Built in 1932, the building was a grocery store until the early ‘70s when it was converted into a branch of The Warehouse record store chain. When the society moved in in the spring of ‘88, it hummed with astronomy educators.
“We would have phone operators in here processing orders and shipping,” said Joycelin Craig, the society’s marketing and communications director. “That was the majority of the need for this space.”
A double-door entrance swings into the open floor plan. Huge skylights illuminate the now quiet offices. Original planetary paintings, once commissioned by the Morrison Planetarium, are framed and displayed across the walls.
Decades-old NASA posters hang inside offices and feature diagrams of the Voyager satellites and advertise exoplanet Kepler-16b as if it were a luxury resort. Each desk features a unique display of Legos, model spaceships and science education artifacts.
Telescopes and tripod stands crowd a back room. In one corner of the office, a Victorian-era stargazing instrument, as old as the organization itself, sits on wooden legs.

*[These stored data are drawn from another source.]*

(* ===== verification/Blink.v ===== *)
(** * fish/blink.S and the allocator of fish.c: the list of blinking characters

    The program keeps the characters that blink in a linked list of structures
    in a static array; a free structure has location 0.  The assembly routines
    are modelled instruction by instruction over memory, and proved against
    lists of records ([blink]). *)
From S2P Require Import Prelude CMem.

(** ** 16-bit words *)

Definition load16 (m : mem) (a : Z) : Z := mget m a + 256 * mget m (a + 1).
Definition store16 (m : mem) (a v : Z) : mem := mset (mset m a v) (a + 1) (v `div` 256).

Lemma load16_range m a : word16 (load16 m a).
Proof. unfold load16. pose proof (mget_range m a). pose proof (mget_range m (a + 1)). lia. Qed.
Lemma load16_store16 m a v : load16 (store16 m a v) a = u16 v.
Proof. unfold load16, store16. rewrite !mget_mset. repeat (case_decide; try lia). word. Qed.
Lemma frame_store16 m a v : frame a (a + 2) m (store16 m a v).
Proof. intros b Hb. unfold store16. rewrite !mget_mset. repeat (case_decide; try lia). Qed.
Lemma load16_ext m m' a b : mget m' b = mget m a → mget m' (b + 1) = mget m (a + 1) → load16 m' b = load16 m a.
Proof. intros E1 E2. unfold load16. by rewrite E1, E2. Qed.
Lemma load16_frame lo hi m m' a : frame lo hi m m' → a + 2 ≤ lo ∨ hi ≤ a → load16 m' a = load16 m a.
Proof. intros Hf Ha. apply load16_ext; apply Hf; lia. Qed.
Lemma load16_store16_out m a v b : b + 2 ≤ a ∨ a + 2 ≤ b → load16 (store16 m a v) b = load16 m b.
Proof. apply load16_frame, frame_store16. Qed.
Lemma load32_ext m m' a b : (∀ i, 0 ≤ i < 4 → mget m' (b + i) = mget m (a + i)) → load32 m' b = load32 m a.
Proof.
  intros E. pose proof (E 0 ltac:(lia)) as E0. rewrite !Z.add_0_r in E0. unfold load32. by rewrite E0, !E by lia.
Qed.

(** ** The code *)

(** struct mp1_blink_struct *)
Definition LOCATION := 0.
Definition ON_CHAR := 2.
Definition OFF_CHAR := 3.
Definition ON_LENGTH := 4.
Definition OFF_LENGTH := 6.
Definition COUNTDOWN := 8.
Definition STATUS := 10.
Definition NEXT := 12.
Definition STRUCT_SIZE := 16.
Definition RTC_ADD := 0.
Definition RTC_REMOVE := 1.
Definition RTC_FIND := 2.
Definition RTC_SYNC := 3.
(** The size of [blink_array]. *)
Definition CELLS : nat := 80 * 25.

Fixpoint memcpy_loop (n : nat) (i : Z) (m : mem) (dest src : Z) : mem :=
  match n with O => m | S n => memcpy_loop n (i + 1) (mset m (dest + i) (mget m (src + i))) dest src end.
Definition ece391_memcpy (m : mem) (dest src n : Z) : Z * mem := (0, memcpy_loop (Z.to_nat n) 0 m dest src).
Fixpoint memset_loop (n : nat) (i : Z) (m : mem) (memory c : Z) : mem :=
  match n with O => m | S n => memset_loop n (i + 1) (mset m (memory + i) c) memory c end.
Definition ece391_memset (m : mem) (memory c n : Z) : mem := memset_loop (Z.to_nat n) 0 m memory c.

Section code.
(** The addresses of [mp1_list_head], [blink_array] and [vmem_base_addr]. *)
Context (list_head blink_array vmem_base_addr : Z).

Fixpoint malloc_loop (n : nat) (i : Z) (m : mem) : Z :=
  match n with
  | O => 0
  | S n =>
      if load16 m (blink_array + STRUCT_SIZE * i + LOCATION) =? 0 then blink_array + STRUCT_SIZE * i
      else malloc_loop n (i + 1) m
  end.
Definition mp1_malloc (m : mem) : Z := malloc_loop CELLS 0 m.
Definition mp1_free (memory : Z) (m : mem) : mem := ece391_memset m memory 0 STRUCT_SIZE.

Definition mp1_poke (eax cl : Z) (m : mem) : mem := mset m (u32 (load32 m vmem_base_addr + eax)) cl.

(** One round of [tasklet_loop]. *)
Definition tasklet_body (ebx : Z) (m : mem) : mem :=
  let m := store16 m (ebx + COUNTDOWN) (load16 m (ebx + COUNTDOWN) - 1) in
  if s16 (load16 m (ebx + COUNTDOWN)) >? 0 then m
  else
    let eax := Z.shiftl (load16 m (ebx + LOCATION)) 1 in
    let '(m, dx) :=
      if negb (Z.land (load16 m (ebx + STATUS)) 1 =? 0) then
        let m := mp1_poke eax (mget m (ebx + OFF_CHAR)) m in (m, load16 m (ebx + OFF_LENGTH))
      else
        let m := mp1_poke eax (mget m (ebx + ON_CHAR)) m in (m, load16 m (ebx + ON_LENGTH)) in
    let m := store16 m (ebx + COUNTDOWN) dx in
    store16 m (ebx + STATUS) (Z.lxor (load16 m (ebx + STATUS)) 1).
Fixpoint tasklet_loop (fuel : nat) (ebx : Z) (m : mem) : option mem :=
  match fuel with
  | O => None
  | S fuel =>
      if ebx =? 0 then Some m
      else let m := tasklet_body ebx m in tasklet_loop fuel (load32 m (ebx + NEXT)) m
  end.
Definition mp1_rtc_tasklet (fuel : nat) (m : mem) : option mem := tasklet_loop fuel (load32 m list_head) m.

Fixpoint find_loop (fuel : nat) (ax ebx : Z) (m : mem) : option Z :=
  match fuel with
  | O => None
  | S fuel =>
      if ebx =? 0 then Some 0
      else if load16 m (ebx + LOCATION) =? ax then Some ebx
      else find_loop fuel ax (load32 m (ebx + NEXT)) m
  end.
Definition mp1_find_helper (fuel : nat) (ax : Z) (m : mem) : option Z :=
  find_loop fuel (u16 ax) (load32 m list_head) m.

(** [tmp]: the structure on the stack. *)
Definition mp1_ioctl_add (tmp arg : Z) (m : mem) : Z * mem :=
  let '(eax, m) := ece391_memcpy m tmp arg STRUCT_SIZE in
  if negb (eax =? 0) then (-1, m)
  else if load16 m (tmp + LOCATION) >=? 80 * 25 then (-1, m)
  else
    let m := store16 m (tmp + STATUS) 1 in
    let m := store16 m (tmp + COUNTDOWN) (load16 m (tmp + ON_LENGTH)) in
    let eax := mp1_malloc m in
    if eax =? 0 then (-1, m)
    else
      let '(_, m) := ece391_memcpy m eax tmp STRUCT_SIZE in
      let edx := eax in
      let m := store32 m (edx + NEXT) (load32 m list_head) in
      let m := store32 m list_head edx in
      let m := mp1_poke (Z.shiftl (load16 m (edx + LOCATION)) 1) (mget m (edx + ON_CHAR)) m in
      (0, m).
Lemma command_step m w c : at_work m w → command_ok w c →
  ∃ m', run_command c m = Some ((meant c w).1, m') ∧ at_work m' (meant c w).2.
Proof using Hpl Ht Hfuel.
  destruct c; intros Haw Hc; [by apply add_step|by apply remove_step|by apply find_step|by apply sync_step|by apply tick_step].
Qed.
Lemma commands_step cs : ∀ m w, at_work m w → commands_ok cs w →
  ∃ m', run_commands cs m = Some ((meant_all cs w).1, m') ∧ at_work m' (meant_all cs w).2.
Proof using Hpl Ht Hfuel.
  induction cs as [|c cs IH]; intros m w Haw Hcs; [by exists m|]. destruct Hcs as [Hc Hcs].
  destruct (command_step m w c Haw Hc) as (m1 & E1 & Haw1). cbn [run_commands meant_all]. rewrite E1.
  destruct (meant c w) as [r w1]. cbn [fst snd mbind option_bind] in *. destruct (IH m1 w1 Haw1 Hcs) as (m' & E & Haw').
  rewrite E. destruct (meant_all cs w1) as [rs w']. cbn [fst snd mbind option_bind] in *. by exists m'.
Qed.
(** At first nothing is drawn. *)
Lemma at_work_start m ss : blink_list list_head arr vmem_base_addr base m ss → at_work m (World (Pond (blinks m ss) []) m).
Proof using. intros Hbl. split; [by exists ss|constructor|done]. Qed.
Lemma ticks_ok n w : commands_ok (replicate n Tick) w.
Proof using. revert w. induction n as [|n IH]; intros w; [done|]. split; [done|apply IH]. Qed.
End commands.

(** ** One blink among others *)

(** The character at cell [x] after the drawing. *)
Definition displays (ds : list (Z * Z)) (x c : Z) : Z := foldl (λ c d, if d.1 =? x then u8 d.2 else c) c ds.
Lemma displays_app ds ds' x c : displays (ds ++ ds') x c = displays ds' x (displays ds x c).
Proof. apply foldl_app. Qed.
Lemma displays_elsewhere ds x c : Forall (λ d, d.1 ≠ x) ds → displays ds x c = c.
Proof.
  intros Hd. revert c. induction Hd as [|d ds Hd1 Hd IH]; intros c; [done|]. cbn [displays foldl].
  rewrite (proj2 (Z.eqb_neq _ _)) by done. apply IH.
Qed.
Lemma mget_drawn base ds x m : mget (drawn base ds m) (base + 2 * x) = displays ds x (mget m (base + 2 * x)).
Proof.
  revert m. induction ds as [|d ds IH]; intros m; [done|]. change (drawn base (d :: ds) m) with (drawn base ds (draw base m d)).
  rewrite IH. cbn [displays foldl]. unfold displays. f_equal. unfold draw. rewrite mget_mset.
  destruct (Z.eqb_spec d.1 x) as [->|Hne]; [by rewrite decide_True|by rewrite decide_False by lia].
Qed.
Lemma redraw_location b : Forall (λ d, d.1 = location b) (redraw b).
Proof. unfold redraw. by case_match; repeat constructor. Qed.
Lemma redraws_elsewhere x bs : Forall (λ b, location b ≠ x) bs → Forall (λ d, d.1 ≠ x) (concat (redraw <$> bs)).
Proof.
  intros Hb. apply Forall_concat, Forall_fmap. eapply Forall_impl; [exact Hb|]. intros b Hne.
  eapply Forall_impl; [apply redraw_location|]. by intros d ->.
Qed.
Lemma displays_redraw b c : word8 (on_char b) → word8 (off_char b) →
  displays (redraw b) (location b) c = default c (snd <$> head (redraw b)).
Proof.
  intros H1 H2. unfold redraw. case_match; [|done]. cbn. rewrite Z.eqb_refl. case_match; by apply u8_small.
Qed.

(** What cell [location b] shows [n] ticks after the blink came. *)
Definition blink_char (b : blink) (n : Z) : Z := if phase b n <? on_length b then on_char b else off_char b.
(** It is first in the list, and nobody else draws there. *)
Record blinking (b : blink) (n : Z) (p : pond) : Prop := {
  bk_list : ∃ bs, p_blinks p = at_phase b (phase b n) :: bs ∧ Forall (λ b', location b' ≠ location b) bs;
  bk_shows c : displays (p_drawn p) (location b) c = blink_char b n }.

Lemma blinking_add b p : 0 < on_length b → 0 < off_length b → word8 (on_char b) → location b < 2000 → (length (p_blinks p) < 2000)%nat →
  Forall (λ b', location b' ≠ location b) (p_blinks p) → blinking b 0 (a_add b p).
Proof.
  intros Ha Hb Hc Hl Hn Hne. unfold a_add. rewrite decide_True by done.
  assert (phase b 0 = 0) as E0 by (apply Z.mod_0_l; lia).
  split; cbn [p_blinks p_drawn].
  - exists (p_blinks p). split; [|done]. rewrite E0. unfold at_phase. rewrite (proj2 (Z.ltb_lt _ _)) by done.
    unfold started. by rewrite Z.sub_0_r.
  - intros c. rewrite displays_app. cbn. rewrite Z.eqb_refl, u8_small by done. unfold blink_char. by rewrite E0, (proj2 (Z.ltb_lt _ _)).
Qed.
Lemma at_phase_fields b r : location (at_phase b r) = location b ∧ on_char (at_phase b r) = on_char b ∧ off_char (at_phase b r) = off_char b.
Proof. unfold at_phase. by case_match. Qed.
Lemma blinking_tick b n p : 0 < on_length b ≤ 32768 → 0 < off_length b ≤ 32768 → word8 (on_char b) → word8 (off_char b) → 0 ≤ n →
  blinking b n p → blinking b (n + 1) (a_tick p).
Proof.
  intros Ha Hb Hc Hd Hn [(bs & E & Hne) Hs].
  pose proof (Z.mod_pos_bound n (on_length b + off_length b) ltac:(lia)) as Hr. fold (phase b n) in Hr.
  destruct (tick_phase b (phase b n) Ha Hb Hr) as [E1 E2]. rewrite <- (phase_step b n) in E1, E2 by lia.
  destruct (at_phase_fields b (phase b n)) as (F1 & F2 & F3).
  split; unfold a_tick; rewrite E; cbn [p_blinks p_drawn fmap list_fmap concat].
  - exists (tick <$> bs). rewrite E1. split; [done|]. by apply Forall_fmap.
  - intros c. rewrite displays_app, Hs, displays_app.
    rewrite (displays_elsewhere (concat _)) by (by apply redraws_elsewhere).
    rewrite <- F1, displays_redraw by (by rewrite ?F2, ?F3). unfold blink_char. by rewrite E2.
Qed.
Lemma blinking_ticks b p n : 0 < on_length b ≤ 32768 → 0 < off_length b ≤ 32768 → word8 (on_char b) → word8 (off_char b) →
  blinking b 0 p → blinking b (Z.of_nat n) (Nat.iter n a_tick p).
Proof.
  intros Ha Hb Hc Hd H0. induction n as [|n IH]; [done|]. rewrite Nat2Z.inj_succ. by apply blinking_tick; [..|lia|].
Qed.
Lemma meant_ticks n p u : meant_all (replicate n Tick) (World p u) = (replicate n 0, World (Nat.iter n a_tick p) u).
Proof.
  revert p. induction n as [|n IH]; intros p; [done|]. cbn [replicate meant_all meant w_pond w_args]. rewrite IH.
  by rewrite Nat.iter_succ_r.
Qed.
(** ** The tests *)

Definition dir_stream v : option stream := Some (Names (v_names v)).
(** Opening and closing all descriptors. *)
Lemma open_lots_ok n i cnt s v :
  let dot := chars "." in
  sees s v → v_files v !! dot = Some Directory → literal lit (umem s) dot →
  (∀ fd, is_Some (v_fds v !! fd) → 2 ≤ fd < FILE_ARRAY_LEN) →
  sat (for_each n i (λ _ cnt, r ← ece391_open (lit dot); mret (if -1 =? r then cnt + 1 else cnt)) cnt) s
    (λ r s', r = cnt + Z.of_nat (n - size (free_fds v)) ∧ user_same (umem s) (umem s') ∧
      ∃ fds, sees s' (View (v_screen v) fds (v_args v) (v_names v) (v_files v) (v_input v)) ∧
        ∀ fd, is_Some (fds !! fd) → 2 ≤ fd < FILE_ARRAY_LEN).
Proof using spec.
  intros dot. revert i cnt s v. induction n as [|n IH]; intros i cnt s v Hs Hf Hl Hr.
  { apply sat_ret. split; [simpl; lia|]. split; [apply user_same_refl|]. exists (v_fds v). by destruct v. }
  cbn [for_each]. destruct (decide (0 < size (free_fds v))%nat) as [Hfree|Hfull].
  - destruct Hl as [Hc Hu]. apply free_fds_free in Hfree as Hvf.
    eapply sat_bind; [eapply sat_map; by apply (open_ok s v (lit dot) dot Directory Hs Hc)|].
    intros c s1 (r & -> & v1 & (Hfd & Hno & ->) & Hs1 & Hm1). cbv beta.
    rewrite (proj2 (Z.eqb_neq (-1) r)) by lia.
    eapply sat_mono; [apply (IH (i + 1) cnt s1 _ Hs1); [done|by eapply literal_same|]|].
    { intros fd [st Hst]. destruct (decide (fd = r)) as [->|Hne]; [done|]. cbn [v_fds v_set_fd] in Hst.
      rewrite lookup_partial_alter_ne in Hst by done. by apply Hr; exists st. }
    intros r' s2 (-> & Hm2 & fds & Hs2 & Hfds). rewrite free_fds_open by done.
    split; [lia|]. split; [by eapply user_same_trans|]. by exists fds.
  - assert (¬ v_free v) as Hnf by (by rewrite free_fds_free).
    eapply sat_bind; [eapply sat_map; apply (open_full s v (lit dot) Hs Hnf)|].
    intros c s1 (r & -> & v1 & [-> ->] & Hs1 & Hm1). cbv beta. change (-1 =? -1) with true. cbn iota.
    eapply sat_mono; [apply (IH (i + 1) (cnt + 1) s1 v Hs1); [done|by eapply literal_same|done]|].
    intros r' s2 (-> & Hm2 & fds & Hs2 & Hfds).
    split; [lia|]. split; [by eapply user_same_trans|]. by exists fds.
Qed.
Lemma close_lots_ok n i s v :
  sees s v → 2 ≤ i → i + Z.of_nat n ≤ FILE_ARRAY_LEN →
  ends (for_each n i (λ i acc, _ ← ece391_close i; mret acc) 0) s 0
    (foldl (λ v fd, v_set_fd fd None v) v (seqZ i (Z.of_nat n))).
Proof using spec.
  revert i s v. induction n as [|n IH]; intros i s v Hs Hi Hn; [by apply ends_ret|].
  rewrite seqZ_cons by lia. replace (Z.pred (Z.of_nat (Datatypes.S n))) with (Z.of_nat n) by lia.
  cbn [for_each foldl]. eapply ends_bind; [|intros s' Hs' Hm; apply (IH (i + 1)); [exact Hs'|lia|lia]].
  destruct (v_fds v !! i) as [st|] eqn:E.
  - eapply sat_bind; [by apply (close_ok s v i st)|]. intros r s1 (v1 & (-> & ->) & Hs1 & Hm1). by apply sat_ret.
  - rewrite (v_set_same i None) by done.
    eapply sat_bind; [apply (close_refused s v i Hs); left; split; [unfold FILE_ARRAY_LEN in *; lia|right; right; by split]|].
    intros r s1 (v1 & (-> & ->) & Hs1 & Hm1). by apply sat_ret.
Qed.

(** What the program has to say. *)
Definition pass_line (name : string) : list Z := chars name ++ line ": PASS".
Definition test_line (i : Z) : list Z :=
  pass_line (nth (Z.to_nat (i - 1)) ["err_neg_fd"; "err_big_fd"; "err_open_lots"; "err_open"; "err_unopened";
    "err_vidmap"; "err_stdin_out"; "err_syscall_num"]%string EmptyString).
Definition prompt : list Z := chars "Choose from tests 1-8. 0 to run all: ".
Definition overall : list Z := [10] ++ line "Overall Tests: PASS".
Definition invalid : list Z := chars "Invalid test number. Choose from tests 1-8 or 0".
Definition syserr_literals : list (list Z) :=
  [prompt; chars "."; chars "helloo"; chars "shel"; []; overall; invalid] ++ (test_line <$> seqZ 1 8).
(** The lines printed for the choice [c]. *)
Definition report (c : Z) : list Z :=
  if c =? 48 then concat (test_line <$> seqZ 1 8) ++ overall
  else if (1 <=? c - 48) && (c - 48 <=? 8) then test_line (c - 48) else invalid.

(** No file is open, and the files are those of the disk the tests expect. *)
Record testable v : Prop := {
  tst_fds : v_fds v = ∅;
  tst_dir : v_files v !! chars "." = Some Directory;
  tst_names : Forall (λ n, n ∉ v_names v) [chars "helloo"; chars "shel"; []] }.
Lemma testable_print l v : testable v → testable (v_print l v).
Proof using. by intros [H1 H2 H3]. Qed.
Definition literals_ok s : Prop := Forall (literal lit (umem s)) syserr_literals.
Lemma literals_same s s' : literals_ok s → user_same (umem s) (umem s') → literals_ok s'.
Proof using. intros Hl Hs. eapply Forall_impl; [exact Hl|]. intros l. by apply literal_same. Qed.
Lemma literals_in s l : literals_ok s → l ∈ syserr_literals → literal lit (umem s) l.
Proof using. intros Hl Hin. unfold literals_ok in Hl. rewrite Forall_forall in Hl. by apply Hl. Qed.
Ltac literal_tac := eapply literals_in; [eassumption|]; vm_compute; repeat constructor.

Lemma no_fd v fd : testable v → sword32 fd → fd ≠ 0 → fd ≠ 1 → v_closed v fd.
Proof using.
  intros Ht Hs H0 H1. split; [done|]. destruct (decide (fd < 0)); [by left|]. right. right.
  split; [lia|]. by rewrite (tst_fds _ Ht).
Qed.

(** A test made of calls that are refused. *)
Lemma err_bad_fd_ok s v name fd buf :
  sees s v → v_closed v fd → literal lit (umem s) (pass_line name) →
  ends (err_bad_fd lit name fd buf) s 0 (v_print (pass_line name) v).
Proof using spec.
  intros Hs Hc Hl. unfold err_bad_fd.
  eapply ends_bind; [apply expect_ok, read_refused; eauto|]. intros s1 Hs1 Hm1.
  eapply ends_bind; [apply expect_ok, write_refused; eauto|]. intros s2 Hs2 Hm2.
  eapply ends_bind; [apply expect_ok, close_refused; eauto|]. intros s3 Hs3 Hm3.
  apply verdict_ok; [done|]. do 3 (eapply literal_same; [eassumption|]). exact Hl.
Qed.

Lemma err_open_lots_ok s v :
  sees s v → testable v → literals_ok s → ends (err_open_lots lit) s 0 (v_print (test_line 3) v).
Proof using spec.
  intros Hs Ht Hl. unfold err_open_lots.
  eapply sat_bind; [apply (open_lots_ok 7 0 0 s v Hs (tst_dir _ Ht)); [literal_tac|]|].
  { rewrite (tst_fds _ Ht). intros fd [st Hst]. by rewrite lookup_empty in Hst. }
  intros cnt s1 (-> & Hm1 & fds & Hs1 & Hfds).
  assert (size (free_fds v) = 6%nat) as -> by (unfold free_fds; rewrite (tst_fds _ Ht); vm_compute; reflexivity).
  change (0 + Z.of_nat (7 - 6) =? 1) with true. cbn iota.
  eapply sat_bind; [apply (close_lots_ok 6 2 s1 _ Hs1); unfold FILE_ARRAY_LEN; lia|].
  intros r s2 (_ & Hs2 & Hm2). pose proof (user_same_trans _ _ _ Hm1 Hm2) as Hm.
  match type of Hs2 with sees _ ?w => assert (w = v) as Hw; [|rewrite Hw in Hs2] end.
  { rewrite closing. cbn [v_screen v_fds v_args v_names v_files v_input]. destruct v as [sc f a n fl lines].
    pose proof (tst_fds _ Ht) as Hf. cbn [v_fds] in Hf. subst f. f_equal. apply map_empty. intros fd.
    apply map_lookup_filter_None. destruct (fds !! fd) as [st|] eqn:E; [right|by left].
    intros st' _ Hout. apply Hout. specialize (Hfds fd (ex_intro _ st E)). unfold FILE_ARRAY_LEN in Hfds.
    cbn [fst]. apply elem_of_seqZ. lia. }
  eapply sat_mono; [apply (ends_bind (sees := sees) _ _ _ () (v_print (test_line 3) v) 0 (v_print (test_line 3) v))|].
  - apply put_ok; [done|]. eapply literals_in; [by eapply literals_same|]. vm_compute. repeat constructor.
  - intros s' Hs' _. by apply ends_ret.
  - intros r' s3 (-> & Hs3 & Hm3). split; [done|]. split; [done|]. by eapply user_same_trans.
Qed.

Lemma free_view v : testable v → v_free v.
Proof using. intros Ht. exists 2. rewrite (tst_fds _ Ht). by split. Qed.
Lemma missing_refused s v name :
  sees s v → testable v → literal lit (umem s) name → name ∉ v_names v → refused sees (ece391_open (lit name)) s v.
Proof using spec. intros Hs Ht [Hc Hu] Hn. by apply (open_missing s v _ name Hs Hc Hu Hn), free_view. Qed.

Despite the society’s work shifting to a virtual model, the archival room of print publications, dating back to the society’s founding, is too valuable to be discarded. On pause for renovations is Mercury Magazine, a project that moved to a fully digital format in 2023. No longer can they generate funding from print magazines and filling catalog orders of space-themed merchandise.
An extensive library, tucked away in one of the back rooms, is bursting with colorful glossaries and coffee-table-sized visual encyclopedias of the Milky Way Galaxy. The library was accumulated through donations. However, the donations slowed to a halt years ago, and many of the books, which still refer to Pluto as a planet, are increasingly dated.
Strewn across a central table were the pieces of resource kits for educators, a kind of goodie bag assembly station funded by NASA. Included in the kits were eclipse-viewing glasses, a focus that has been a major priority over the last decade, as the society organized its efforts for the two recent solar eclipses in North America.
Upstairs is a considerable shipping department, a collection of packing materials that would be among the first to go in the move.
“That's something that today can easily be outsourced,” Ford said. “We're not in the business and competing with Amazon.”
While the online store still exists, the society intends to spend the next year revamping its website.
One second-floor wing is dedicated to a maker space. Crates of art supplies and foam spheres stack as high as the ceiling, allowing staff to draft kit ideas for production or create tactile presentations for science fairs. However, the society stopped orchestrating in-person events years ago.
Shelves store the remains of their catalog merchandise, ranging from T-shirts to guided tours of the night sky on cassette tapes. On another wall sit stacks of books that collect research papers produced during the society’s computational astrophysics conferences.
In the garage is another floor-ceiling storehouse of odd magazines, science posters and one-off board games waiting to be offloaded.
In the basement are more boxes of paper trails reaching back into the analog age. The dust-covered Trinitron monitor and the mess of telecom wires still hanging from the wall are fossils of the 90s-era office life.
Ford recalled when he found a book propping up a desk that was more than a hundred years old.
“You never know what you pick up there; it might actually have a lot of historic value,” he said.
While the society won’t be offloading all its treasures, the equity tied up in the building is now seen as a potential runway for future programs.
“Looking back at the history of the society, there were these four or five major inflection points where the media and the social landscape we exist in had changed,” Ford said. “We've always adapted, and we're going through one of those periods of change now.”